A coalition of Western intelligent agencies assert the threat group known as Sandworm is targeting Android handsets used by Ukrainian military personnel.
Sandworm, which has been linked to Russia's military intelligence agency, has been infecting devices with Infamous Chisel malware, which scans files, monitor traffic and steal data from compromised military devices, according to a joint international investigation which posted its findings on Thursday.
Infamous Chisel as “a collection of components which enable persistent access to an infected Android device over the Tor network, and which periodically collates and exfiltrates victim information from compromised devices," according to the report.

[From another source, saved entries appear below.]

(** X5.  The statement built for one environment does not match a
    parameter that [createSecretsMap] resolves for a bare key in another
    environment, when neither environment name contains the separator and
    the environment, region and account of the statement contain no
    wildcard character. *)
Theorem policy_does_not_reach_other_environments
    (environment other region accountId : string) (param : ParameterSecret) :
  isLiteral region = true ->
  isLiteral accountId = true ->
  isLiteral environment = true ->
  Str.includes environment "/" = false ->
  Str.includes other "/" = false ->
  Str.includes (parameterPath param) "/" = false ->
  environment <> other ->
  Iam.resourceMatches (createParameterStorePolicy environment region accountId)
    (Iam.parameterArn region accountId (resolvedParameterPath other param))
  = false.
Proof.
  intros Hregion Haccount Henv Hsep Hsep' Hbare Hne.
  unfold resolvedParameterPath. rewrite Hbare.
  unfold Iam.resourceMatches, Iam.parameterArn. simpl.
  rewrite orb_false_r.
  apply not_true_is_false. intros Hmatch.
  apply (wildcardMatch_literal_inv "arn:aws:ssm:") in Hmatch; [|reflexivity].
  rewrite ?StrFacts.append_empty in Hmatch.
  apply wildcardMatch_literal_inv in Hmatch; [|exact Hregion].
  apply (wildcardMatch_literal_inv ":") in Hmatch; [|reflexivity].
  rewrite ?StrFacts.append_empty in Hmatch.
  apply wildcardMatch_literal_inv in Hmatch; [|exact Haccount].
  change (Iam.wildcardMatch
            (":parameter/eduka3d/" +:+ environment +:+ "/" +:+ "*")
            (":parameter/eduka3d/" +:+ other +:+ "/" +:+ parameterPath param)
          = true) in Hmatch.
  apply (wildcardMatch_literal_inv ":parameter/eduka3d/") in Hmatch; [|reflexivity].
  destruct (wildcardMatch_literal _ _ _ Henv Hmatch) as (rest & Heq & Hrest).
  destruct (wildcardMatch_literal "/" _ _ eq_refl Hrest) as (rest' & -> & _).
  apply Hne. symmetry.
  by apply (StrMore.split_at_separator _ _ _ _ Hsep' Hsep Heq).
Qed.

(** ** The secrets of the ECS container *)

Lemma other_variable (parameters : list ParameterSecret) (k : string) :
  k ∉ environmentVariable <$> parameters ->
  Forall (fun param => environmentVariable param <> k) parameters.
Proof.
  intros Hk. apply Forall_forall. intros param Hin Heq. apply Hk.
  rewrite <- Heq. by apply list_elem_of_fmap_2.
Qed.


(** A name given in full is not a variable of the default parameters. *)
Ltac not_a_default_variable :=
  let H := fresh "H" in
  unfold DEFAULT_PARAMETERS; simpl; intros H;
  repeat (apply elem_of_cons in H as [H|H]; [discriminate H|]);
  by apply elem_of_nil in H.

Section EcsFacts.
Context {Construct Exn StringParameter Secret DbSecret : Type}.
Variable fromStringParameterAttributes :
  Construct -> string -> string -> Construct * Completion Exn StringParameter.
Variable fromSsmParameter : StringParameter -> Completion Exn Secret.
Variable fromSecretsManager : DbSecret -> string -> Completion Exn Secret.

(** The helper's map for the default parameters has no entry under a name
    that is not one of their variables. *)
Lemma default_map_misses environment (w w' : World Construct) (m0 : gmap string Secret) k :
  k ∉ environmentVariable <$> DEFAULT_PARAMETERS ->
  createSecretsMap fromStringParameterAttributes fromSsmParameter
    environment DEFAULT_PARAMETERS w = (w', Normal m0) ->
  m0 !! k = None.
Proof.
  intros Hk Hrun.
  rewrite (loop_other_keys _ _ _ _ _ _ _ _ _ (other_variable _ _ Hk) Hrun).
  apply lookup_empty.
Qed.

(** X6.  When the reference to the database secret is built, the [secrets]
    object of the container binds [DATABASE_PASSWORD] to it, whatever
    happened to the Parameter Store secrets.  The assignment replaces no
    entry of the helper's map, which is kept under all other names, and no
    name of the [environment] object of the container is a key of the
    [secrets] object. *)
Theorem database_password_is_always_bound
    (props : EcsStack.Props DbSecret) (region : string)
    (w : World Construct) (secret : Secret) :
  fromSecretsManager (EcsStack.dbSecret props) "password" = Normal secret ->
  exists w' m0 m,
    createSecretsMap fromStringParameterAttributes fromSsmParameter
      (EcsStack.environment props) DEFAULT_PARAMETERS w = (w', Normal m0)
    /\ EcsStack.secretsMap fromStringParameterAttributes fromSsmParameter
         fromSecretsManager props w = (w', Normal m)
    /\ m !! "DATABASE_PASSWORD" = Some secret
    /\ m0 !! "DATABASE_PASSWORD" = None
    /\ (forall k, k <> "DATABASE_PASSWORD" -> m !! k = m0 !! k)
    /\ (forall k, k ∈ (EcsStack.containerEnvironment props region).*1 -> m !! k = None).
Proof.
  intros Hsecret.
  destruct (loop_normal fromStringParameterAttributes fromSsmParameter
              (EcsStack.environment props) DEFAULT_PARAMETERS ∅ w)
    as (w' & m0 & Hrun).
  exists w', m0, (<["DATABASE_PASSWORD" := secret]> m0).
  split; [exact Hrun|split; [|split; [|split; [|split]]]].
  - unfold EcsStack.secretsMap, bind, createSecretsMap at 1.
    rewrite Hrun. unfold ofCompletion. by rewrite Hsecret.
  - apply lookup_insert_eq.
  - eapply default_map_misses; [|exact Hrun]. not_a_default_variable.
  - intros k Hk. by apply lookup_insert_ne.
  - intros k Hk. simpl in Hk.
    repeat (apply elem_of_cons in Hk as [->|Hk]);
      [..|by apply elem_of_nil in Hk];
      (rewrite lookup_insert_ne by discriminate;
       eapply default_map_misses; [|exact Hrun]; not_a_default_variable).
Qed.



End EcsFacts.

(** X6 at the props of [prod] with the secret [eduka3d-db], when the
    parameter [DATABASE_HOST] is missing. *)
Lemma database_password_is_always_bound_witness :
  exists w' m,
    EcsStack.secretsMap
      (Sample.fromStringParameterAttributes
         (Sample.failsAt "/eduka3d/prod/DATABASE_HOST" Sample.ParameterNotFound))
      SampleEcs.fromSsmParameter SampleEcs.fromSecretsManager
      (SampleEcs.props "prod" "eduka3d-db") Sample.start
    = (w', Normal m)
    /\ m !! "DATABASE_PASSWORD" = Some (SampleEcs.OfSecretsManager "eduka3d-db" "password")
    /\ m !! "DATABASE_HOST" = None
    /\ m !! "DEBUG" = None.
Proof.
  destruct (database_password_is_always_bound
              (Sample.fromStringParameterAttributes
                 (Sample.failsAt "/eduka3d/prod/DATABASE_HOST" Sample.ParameterNotFound))
              SampleEcs.fromSsmParameter SampleEcs.fromSecretsManager
              (SampleEcs.props "prod" "eduka3d-db") "eu-central-1" Sample.start
              (SampleEcs.OfSecretsManager "eduka3d-db" "password") eq_refl)
    as (w' & m0 & m & Hhelper & Hrun & Hpassword & _ & Hother & Henv).
  exists w', m. split; [exact Hrun|split; [exact Hpassword|split]].
  - rewrite (Hother "DATABASE_HOST") by discriminate.
    vm_compute in Hhelper. injection Hhelper as _ <-. reflexivity.
  - apply Henv. simpl. left.
Defined.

The malware itself is described as being of “low to medium sophistication” and “developed with little regard to defense evasion or concealment of malicious activity”.
Ukraine’s security agency first disclosed the Infamous Chisel campaign in early August, saying it had blocked Sandworm’s attempts to access Ukraine’s armed forces’ combat data exchange system to steal military intelligence information. The SBU believed the Infamous Chisel campaign was launched after Russia’s intelligence services analyzed Ukrainian military tablets retrieved from the battlefield.
The advanced persistent threat (APT) group has been tied to multiple cyberattacks against Ukraine since Russia’s invasion in February 2022. The joint report described the malware as being of “low to medium sophistication” and “developed with little regard to defense evasion or concealment of malicious activity”.
The Infamous Chisel analysis report said the malware had been used to exfiltrate information from both commercial apps and others specific to the Ukrainian military that were loaded on the targeted Android devices.
“The malware periodically scans the device for information and files of interest, matching a predefined set of file extensions. It also contains functionality to periodically scan the local network collating information about active hosts, open ports, and banners,” the report said.
“Infamous Chisel also provides remote access by configuring and executing Tor with a hidden service which forwards to a modified Dropbear binary providing a SSH connection. Other capability includes network monitoring and traffic collection, SSH access, network scanning, and SCP file transfer.”
The 35-page report – published jointly by CISA, FBI, NSA and the Five Eyes partner nations.